Résumé détaillé de Ombre d’Edgar Allan Poe

Une lettre de l’au-delà

Le narrateur écrit en disant qu’il est déjà décédé et qu’il est maintenant dans la région des ombres. Il affirme également que de nombreuses choses étranges arriveront et que de nombreux secrets seront révélés. Il pense que ces notes ne seront pas vues par les hommes avant de nombreux siècles et que, lorsqu’ils les verront, certains ne croiront pas, d’autres douteront et peu d’entre eux y trouveront de la matière à réflexion.

Une année marquante

Le narrateur précise que l’année a été marquée par de nombreux événements terrifiants et de signes qui ont eu lieu sur la terre et sur la mer. Selon lui, la Peste a été présente dans de nombreux endroits. Il mentionne également que les cieux ont eu l’air sinistre et que la conjonction de Jupiter et de Saturne dans le signe du Bélier avait un lien avec cela. Il suggère que l’influence des cieux a non seulement affecté la terre, mais aussi les pensées et les émotions de l’humanité.

La soirée

Une soirée a lieu dans une chambre de palais, avec sept personnes qui boivent du vin et chantent des chansons. La chambre est fermée et recouverte de rideaux noirs qui cachent la lune et les étoiles.
L’atmosphère de la chambre est pesante et étouffante, et toutes les personnes présentes ressentent une grande anxiété et une sensation de malaise. Le jeune Zoïlus est étendu mort dans la pièce.
Une ombre indéfinie apparaît dans la chambre, sur la porte en bronze. Elle ne bouge pas et ne parle pas, mais reste immobile.

Les paroles de l’ombre

Lorsqu’on lui demande où elle habite et comment elle s’appelle, l’ombre répond qu’elle s’appelle “Ombre” et habite près des Catacombes de Ptolémaïs, près de l’infâme canal de Charon.
Lorsque l’ombre parle, sa voix est celle de nombreux êtres différents, imitant les accents de mille amis disparus.
Tous les sept convives sont horrifiés et tremblants à cette écoute.

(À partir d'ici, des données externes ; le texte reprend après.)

Fixpoint remove_report (from : name) (l : list (name * Z)) : list (name * Z) := match l with [] => [] | r :: l => if r.1 =? from then l else r :: remove_report from l end.
Definition clusterNodeDelFailureReport (n from : name) : C bool :=
  x ← deref n;
  if existsb (fun r : name * Z => r.1 =? from) (fail_reports x) then
    _ ← update n (fun x => with_fail_reports x (remove_report from (fail_reports x)));
    _ ← clusterNodeCleanupFailureReports n;
    mret true
  else mret false.

Definition clusterNodeFailureReportsCount (n : name) : C Z := _ ← clusterNodeCleanupFailureReports n; x ← deref n; mret (zlen (fail_reports x)).

(** ** The table of nodes *)

Definition set_open (f : slot_tables -> slot_tables) : C unit := modify (fun st => set_tables st (f (tables st))).
Definition clear_importing (j : Z) : C unit := set_open (fun t => mk_tables (owner t) (migrating_slots_to t) (base.delete j (importing_slots_from t))).
Definition clear_migrating (j : Z) : C unit := set_open (fun t => mk_tables (owner t) (base.delete j (migrating_slots_to t)) (importing_slots_from t)).

Fixpoint orphan_loop (l : list name) : C unit := match l with [] => mret tt | s :: l => _ ← update s (fun x => with_slaveof x None); orphan_loop l end.
Definition freeClusterNode (n : name) : C unit :=
  x ← deref n;
  _ ← orphan_loop (slaves x);
  x ← deref n;
  _ ← (if nodeIsSlave x then match slaveof x with Some m => _ ← clusterNodeRemoveSlave m n; mret tt | None => mret tt end else mret tt);
  known ← gets (fun st => bool_decide (nodes st !! n <> None));
  _ ← lift (assert_ known);
  modify (fun st => set_nodes st (base.delete n (nodes st))).

Fixpoint unassign_loop (n : name) (js : list Z) : C unit :=
  match js with
  | [] => mret tt
  | j :: js =>
    t ← gets tables;
    _ ← (if bool_decide (importing_slots_from t !! j = Some n) then clear_importing j else mret tt);
    _ ← (if bool_decide (migrating_slots_to t !! j = Some n) then clear_migrating j else mret tt);
    _ ← (if bool_decide (owner t !! j = Some n) then _ ← clusterDelSlot j; mret tt else mret tt);
    unassign_loop n js
  end.

Fixpoint drop_reports_loop (n : name) (l : list (name * clusterNode)) : C unit :=
  match l with [] => mret tt | (m, _) :: l => _ ← (if m =? n then mret tt else _ ← clusterNodeDelFailureReport m n; mret tt); drop_reports_loop n l end.
Definition clusterDelNode (n : name) : C unit :=
  _ ← unassign_loop n (all_slots E);
  l ← all_nodes;
  _ ← drop_reports_loop n l;
  freeClusterNode n.

(** A new node; its name goes with the entry of the table. *)
Definition createClusterNode (fl : Z) : clusterNode := mk_node fl 0 (repeat 0 (Z.to_nat (CLUSTER_SLOTS E / 8))) 0 [] None false 0 0 0 0 0 0 [] null_addr.
(** [dictAdd] adds nothing when the name is in use. *)
Definition clusterAddNode (n : name) (x : clusterNode) : C bool :=
  used ← gets (fun st => bool_decide (nodes st !! n <> None));
  if used : bool then mret false else _ ← modify (fun st => set_nodes st (<[n := x]> (nodes st))); mret true.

Présentation des personnages

Le narrateur est celui qui nous raconte l’histoire. Seuls quelques détails sont fournis sur sa situation et sur les événements qui se déroulent autour de lui, comme le fait qu’il se trouve dans une pièce fermée avec d’autres personnes et que la Peste et le Fléau sont mentionnés comme des forces menaçantes. Il apparaît également que l’auteur est le grec Oinos.

Analyse de l’oeuvre

Poe décrit une soirée où se trouvent sept personnes réunies dans une pièce sombre et close, à l’abri des regards et des bruits extérieurs. Cette atmosphère confinée et oppressante est chargée de mélancolie et d’angoisse, et est comme imprégnée de la présence menaçante de la mort, qui plane au-dessus de la scène. Les personnages sont décrits comme étant lourdement opprimés par une force mystérieuse qui les pèse et les étouffe, et qui semble avoir un effet sur tous les éléments de la pièce. Cette ambiance lourde et angoissante est seulement interrompue par la lumière tremblante et vacillante des sept lampes, qui semblent briller d’une vie propre et défier l’atmosphère de désespoir qui règne autour d’eux.

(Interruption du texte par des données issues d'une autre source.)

(** ** Claims of slots *)

(** The owner of a slot gives way to a claim. *)
Definition yields (st : clusterState) (from : name) (epoch : Z) (claimed : list Z) (k : Z) : bool :=
  bit claimed k && bool_decide (importing_slots_from (tables st) !! k = None) &&
  match owner (tables st) !! k with
  | None => true
  | Some n => negb (n =? from) && match nodes st !! n with Some x => configEpoch x <? epoch | None => false end
  end.

Lemma yields_frame st st' from epoch claimed k : sframe st st' -> owner (tables st') !! k = owner (tables st) !! k -> yields st' from epoch claimed k = yields st from epoch claimed k.
Proof.
  intros Hf Ho. unfold yields. rewrite Ho, (sf_open _ _ Hf). destruct (owner (tables st) !! k) as [n|]; [|done]. do 2 f_equal. pose proof (f_equal (lookup n) (sf_epoch _ _ Hf)) as He. rewrite !lookup_fmap in He. destruct (nodes st' !! n), (nodes st !! n); cbn in He; congruence.
Qed.

Definition claims_met (E : env) (from : name) (epoch : Z) (claimed : list Z) (curmaster : option name) (js : list Z) (nm : option name) (d : list Z) (st : clusterState) (r : option name * list Z) (st' : clusterState) : Prop :=
  (forall k, owner (tables st') !! k = if bool_decide (yields st from epoch claimed k = true /\ k ∈ js) then Some from else owner (tables st) !! k) /\
  r.1 = (if existsb (fun k => yields st from epoch claimed k && bool_decide (owner (tables st) !! k = curmaster)) js then Some from else nm) /\
  r.2 = d ++ List.filter (fun k => yields st from epoch claimed k && (bool_decide (owner (tables st) !! k = Some (myself st)) && negb (countKeysInSlot E k =? 0))) js.

Lemma claims_skip E from epoch claimed cm j js nm d st r st' : yields st from epoch claimed j = false -> claims_met E from epoch claimed cm js nm d st r st' -> claims_met E from epoch claimed cm (j :: js) nm d st r st'.
Proof.
  intros Hy (H1 & H2 & H3). unfold claims_met. cbn [existsb List.filter]. rewrite Hy. split_and!; [|done|done]. intros k. rewrite H1. assert (~ yields st from epoch claimed j = true) as Hn by congruence. by rewrite (bool_decide_ext _ _ (skip_in (fun k => yields st from epoch claimed k = true) k j js Hn)).
Qed.

Lemma claims_take E from epoch claimed cm j js nm d st r st2 st' : NoDup (j :: js) -> yields st from epoch claimed j = true -> sframe st st2 -> (forall k, owner (tables st2) !! k = if decide (k = j) then Some from else owner (tables st) !! k) ->
  claims_met E from epoch claimed cm js (if bool_decide (owner (tables st) !! j = cm) then Some from else nm)
    (if bool_decide (owner (tables st) !! j = Some (myself st)) && negb (countKeysInSlot E j =? 0) then d ++ [j] else d) st2 r st' -> claims_met E from epoch claimed cm (j :: js) nm d st r st'.
Proof.
  intros [Hni Hnd]%list.NoDup_cons Hy Hf Ho (H1 & H2 & H3). assert (forall k, k <> j -> owner (tables st2) !! k = owner (tables st) !! k) as Hk by (intros k Hne; rewrite Ho; by rewrite decide_False by done). assert (forall k, k ∈ js -> k <> j) as Hj by (intros k Hin ->; done).
  assert (forall k, k <> j -> yields st2 from epoch claimed k = yields st from epoch claimed k) as Hyk by (intros k Hne; apply yields_frame; [done|by apply Hk]). split_and!.
  - intros k. rewrite H1, Ho. destruct (decide (k = j)) as [->|Hne]; [rewrite (bool_decide_false (_ /\ j ∈ js)) by (by intros [_ ?]); rewrite bool_decide_true; [done|split; [done|left]]|]. rewrite (Hyk k Hne). by rewrite (bool_decide_ext _ _ (other_in _ k j js Hne)).
  - rewrite H2. cbn [existsb]. rewrite Hy. cbn [andb]. assert (existsb (fun k => yields st2 from epoch claimed k && bool_decide (owner (tables st2) !! k = cm)) js = existsb (fun k => yields st from epoch claimed k && bool_decide (owner (tables st) !! k = cm)) js) as ->; [|by destruct (bool_decide (owner (tables st) !! j = cm)), (existsb (fun k => yields st from epoch claimed k && bool_decide (owner (tables st) !! k = cm)) js)].
    clear -Hj Hyk Hk. induction js as [|a js IH]; [done|]. cbn. rewrite Hyk, Hk by (apply Hj; left). f_equal. apply IH. intros k Hin. apply Hj. by right.
  - rewrite H3. cbn [List.filter]. rewrite Hy. cbn [andb]. rewrite (sf_me _ _ Hf). rewrite (filter_same _ (fun k => yields st from epoch claimed k && (bool_decide (owner (tables st) !! k = Some (myself st)) && negb (countKeysInSlot E k =? 0))) js); [|intros k Hin; by rewrite Hyk, Hk by (by apply Hj)].
    destruct (_ && negb _); [by rewrite <- app_assoc|done].
Qed.

Lemma owner_known N st j n : wf N st -> owner (tables st) !! j = Some n -> exists x, nodes st !! n = Some x.
Proof. intros Hw Hu. destruct (so_owner _ _ _ (wf_slots _ _ Hw) _ _ Hu) as [_ [s Hs]]. rewrite lookup_fmap in Hs. apply fmap_Some in Hs as (x & Hx & _). eauto. Qed.

(** The code decides as [yields] says. *)
Lemma claim_decision {A} (m1 : C A) (m2 : option name -> C A) N st from epoch claimed j Q : wf N st -> 8 * zlen claimed = N -> 0 <= j < N ->
  (yields st from epoch claimed j = false -> wp m1 Q st) -> (yields st from epoch claimed j = true -> owner (tables st) !! j <> Some from -> wp (m2 (owner (tables st) !! j)) Q st) ->
  wp (b ← lift (bitmapTestBit claimed j);
      if negb b then m1 else
      o ← slot_owner j;
      if bool_decide (o = Some from) then m1 else
      imp ← gets (fun st => importing_slots_from (tables st) !! j);
      if bool_decide (imp <> None) then m1 else
      older ← match o with None => mret true | Some n => x ← deref n; mret (configEpoch x <? epoch) end;
      if negb older then m1 else m2 o) Q st.
Proof.
  intros Hw Hc Hj H1 H2. apply wp_bind. eapply wp_lift; [apply test_bit; lia|]. unfold yields in *. destruct (bit claimed j); cbn [negb]; [|by apply H1]. cbn [andb] in *. apply wp_bind, wp_gets.
  destruct (bool_decide_reflect (owner (tables st) !! j = Some from)) as [Eo|Eo]; [rewrite Eo, Z.eqb_refl in H1; apply H1; apply andb_false_r|]. apply wp_bind, wp_gets. rewrite bool_decide_not. destruct (bool_decide (importing_slots_from (tables st) !! j = None)); [|by apply H1]. cbn [negb andb] in *.
  destruct (owner (tables st) !! j) as [n|] eqn:Hu; [|apply wp_bind, wp_ret; by apply H2]. destruct (owner_known N st j n Hw Hu) as [x Hx]. apply wp_bind, wp_bind, (wp_deref _ x); [done|]. apply wp_ret. rewrite Hx in *. rewrite (proj2 (Z.eqb_neq n from)) in * by congruence. destruct (configEpoch x <? epoch); cbn [negb andb] in *; auto.
Qed.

Ombre Edgar Allan Poe nous propulse dans un univers poétique grâce à :

  • L’utilisation de métaphores et de comparaisons pour décrire les sentiments et les sensations des personnages : par exemple, la sensation de lourdeur et d’oppression qui pèse sur eux est comparée à un poids mortel, et la lumière des lampes est décrite comme “minces filets de lumière” qui brillent d’une vie propre.
  • L’emploi de phrases assez longues et complexes, qui permettent de développer des images et des idées de manière élaborée et suggestive.
  • La présence de rythme et de musicalité dans le texte, grâce à l’utilisation de jeux de mots, de rimes et de répétitions.
  • L’importance accordée aux sensations et aux émotions, qui sont décrites de manière très imagée et poétique.

La présence de symboles et de métaphores, qui permettent de donner une profondeur supplémentaire au texte et de suggérer des significations plus larges.

Les thématiques abordées dans cette nouvelle

La peur

Tout d’abord, il semble que la peur et l’inquiétude soient des thèmes importants dans ce texte. Les personnes présentes dans la pièce sont nerveuses et inquiètes en raison de la situation dans le monde et de la présence de la Peste. De plus, il y a une sensation d’oppression et de pesanteur dans l’air qui reflète cette peur et cette inquiétude.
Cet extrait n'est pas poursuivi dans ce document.